We really could have used this as a getaway vehicle
It’s a fair walk but we made our way to the Copper Penny Pub a block or two north of bathhouse row. Copper Penny is an Irish pub and is more like a typical bar than the century old saloon style of Ohio Club. There was a live band there as well but the 40-something bachelorettes were replaced by 21-year olds binge drinking. I’m not sure if we happened to catch everyone home from UA for the weekend, if Arkansas has an early spring break week, or if the youth of Hot Springs have a higher fake ID rate than other places, but we went from “youngest people in the crowd” at Ohio Club to “oldest people in the crowd” at Copper Penny. Either way it was a solid bar, it got us where we needed to go and we decided to close it down after a busy day.

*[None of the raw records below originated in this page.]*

Lemma Web_trigger_check_core (s : Web.FallingStone) (x : Z) :
  let s' := Web.trigger_check s x in
  Web.dropped s' = Web.dropped s /\
  Web.warning_timer s' = Web.warning_timer s /\
  Web.trigger_range s' = Web.trigger_range s /\
  (Web.warning s = true -> Web.warning s' = true) /\
  (Web.warning s = false -> Web.warning s' = true ->
   in_range (Web.trigger_range s) x).
Proof.
  unfold Web.trigger_check, in_range.
  destruct (negb (Web.dropped s) && negb (Web.warning s)).
  - destruct ((fst (Web.trigger_range s) <=? x) &&
              (x <=? snd (Web.trigger_range s))) eqn:E; cbn.
    + apply andb_true_iff in E. destruct E as [E1 E2].
      apply Z.leb_le in E1. apply Z.leb_le in E2. repeat split; auto.
    + repeat split; auto; congruence.
  - cbn. repeat split; auto; congruence.
Qed.

Lemma Web_countdown_core (s : Web.FallingStone) (dt : Q) (g : Rng) :
  let s' := fst (Web.countdown s dt g) in
  Web.warning s' = Web.warning s /\
  Web.trigger_range s' = Web.trigger_range s /\
  (if Web.warning s && negb (Web.dropped s)
   then Web.warning_timer s' = (Web.warning_timer s - dt)%Q /\
        Web.dropped s' = Qle_bool (Web.warning_timer s - dt) 0
   else s' = s).
Proof.
  unfold Web.countdown.
  destruct (Web.warning s && negb (Web.dropped s)) eqn:E.
  - apply andb_true_iff in E. destruct E as [_ E]. apply negb_true_iff in E.
    destruct (Qle_bool (Web.warning_timer s - dt) 0).
    + destruct (uniform (-5) 5 g). cbn. auto.
    + cbn. auto.
  - cbn. auto.
Qed.

Lemma Web_bounce_step_core (st : Web.FallingStone * Web.ParticleSystem * Rng)
      (pl : Platform) :
  let s := fst (fst st) in
  let s' := fst (fst (Web.bounce_step st pl)) in
  Web.dropped s' = Web.dropped s /\
  Web.warning s' = Web.warning s /\
  Web.warning_timer s' = Web.warning_timer s /\
  Web.trigger_range s' = Web.trigger_range s.
Proof.
  destruct st as [[s ps] g]. unfold Web.bounce_step.
  repeat first [break_if | break_let]; cbn; auto.
Qed.

Lemma Web_bounce_fold_core (platforms : list Platform) :
  forall st : Web.FallingStone * Web.ParticleSystem * Rng,
    let s := fst (fst st) in
    let s' := fst (fst (fold_left Web.bounce_step platforms st)) in
    Web.dropped s' = Web.dropped s /\
    Web.warning s' = Web.warning s /\
    Web.warning_timer s' = Web.warning_timer s /\
    Web.trigger_range s' = Web.trigger_range s.
Proof.
  induction platforms as [|pl rest IH]; intros st; cbn [fold_left].
  - cbn. auto.
  - destruct (IH (Web.bounce_step st pl)) as (A1 & A2 & A3 & A4).
    destruct (Web_bounce_step_core st pl) as (B1 & B2 & B3 & B4).
    cbn zeta in *. repeat split; congruence.
Qed.

Lemma Web_fall_core (s : Web.FallingStone) (dt : Q)
      (platforms : list Platform) (ps : Web.ParticleSystem) (g : Rng) :
  let s' := fst (fst (Web.fall s dt platforms ps g)) in
  Web.dropped s' = Web.dropped s /\
  Web.warning s' = Web.warning s /\
  Web.warning_timer s' = Web.warning_timer s /\
  Web.trigger_range s' = Web.trigger_range s.
Proof.
  unfold Web.fall.
  destruct (Web.dropped s && negb (Web.settled s)); [|cbn; auto].
  match goal with
  | |- context [fold_left Web.bounce_step platforms ?st] =>
      destruct (Web_bounce_fold_core platforms st) as (A1 & A2 & A3 & A4)
  end.
  cbn in *. auto.
Qed.

(** A frame of a web stone skips a far stone and moves the three deciding
    fields of a near one as in the desktop variant. *)
Lemma Web_stone_frame_core (s : Web.FallingStone)
      (f : StoneFrame Web.ParticleSystem) :
  let s' := Web_stone_frame s f in
  (Web.near 1000 (Web.fs_rect s) (sf_x f) = false -> s' = s) /\
  (Web.near 1000 (Web.fs_rect s) (sf_x f) = true ->
   Web.trigger_range s' = Web.trigger_range s /\
   (Web.warning s = true -> Web.warning s' = true) /\
   (Web.warning s = false -> Web.warning s' = true ->
    in_range (Web.trigger_range s) (sf_x f)) /\
   (if Web.warning s' && negb (Web.dropped s)
    then Web.warning_timer s' = (Web.warning_timer s - sf_dt f)%Q /\
         Web.dropped s' = Qle_bool (Web.warning_timer s - sf_dt f) 0
    else Web.warning_timer s' = Web.warning_timer s /\
         Web.dropped s' = Web.dropped s)).
Proof.
  unfold Web_stone_frame.
  destruct (Web.near 1000 (Web.fs_rect s) (sf_x f));
    (split; [intro Hn | intro Hn]); try discriminate; [|reflexivity].
  unfold Web.FallingStone_update.
  destruct (Web_trigger_check_core s (sf_x f)) as (T1 & T2 & T3 & T4 & T5).
  set (s0 := Web.trigger_check s (sf_x f)) in *.
  pose proof (Web_countdown_core s0 (sf_dt f) (sf_rng f)) as C.
  destruct (Web.countdown s0 (sf_dt f) (sf_rng f)) as [s1 g1].
  cbn [fst] in C. destruct C as (C1 & C2 & C3).
  destruct (Web_fall_core s1 (sf_dt f) (sf_platforms f) (sf_particles f) g1)
    as (F1 & F2 & F3 & F4).
  set (s2 := fst (fst (Web.fall s1 (sf_dt f) (sf_platforms f)
                                (sf_particles f) g1))) in *.
  rewrite F4, C2, T3, F2, C1, F3, F1.
  split; [reflexivity|]. split; [exact T4|]. split; [exact T5|].
  rewrite <- T1.
  destruct (Web.warning s0 && negb (Web.dropped s0)).
  - destruct C3 as [C3 C4]. rewrite C3, C4, T2. auto.
  - rewrite C3. auto.
Qed.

Needing to get back a little earlier on Sunday, we didn’t stick around long the next day. We pretty much grabbed some coffee and snacks at Kollective Coffee and Tea and hit the road.
For anyone looking for more, I’d recommend diving into the outdoors. There are several nearby lakes that allegedly are good fishing and boating locations and a few more trails on more secluded sides of the park. The National Park is 20 minutes away from Ouachita National Forest which has its own set of trails, campsites and lakes. Little Rock is an hour up the road and there are six sites in the state managed by the National Park Service. There is also just a ton of history packed into the little town. I mentioned earlier that Hot Springs used to be a chief location for early baseball players and spring training. At various points in its history the town hosted Babe Ruth, Honus Wagner, Walter Johnson, Jackie Robinson, Hank Aaron, Mel Ott, Roger Hornsby, Stan Musial and Tris Speaker. The old Eastman Hotel, located roughly where the current convention center stands, was actually the site where Ruth flipped a coin to settle a salary dispute with the Yankees in 1921. In fact there is an entire historical baseball trail that you can follow while you work your way around the town.
Ultimately, we packed everything for Hot Springs into one afternoon and evening. This was because of time constraints and the desire to do Hot Springs for cheap. There is a lot more going on than just what we did, though I feel like we really got everything we needed out of the trip.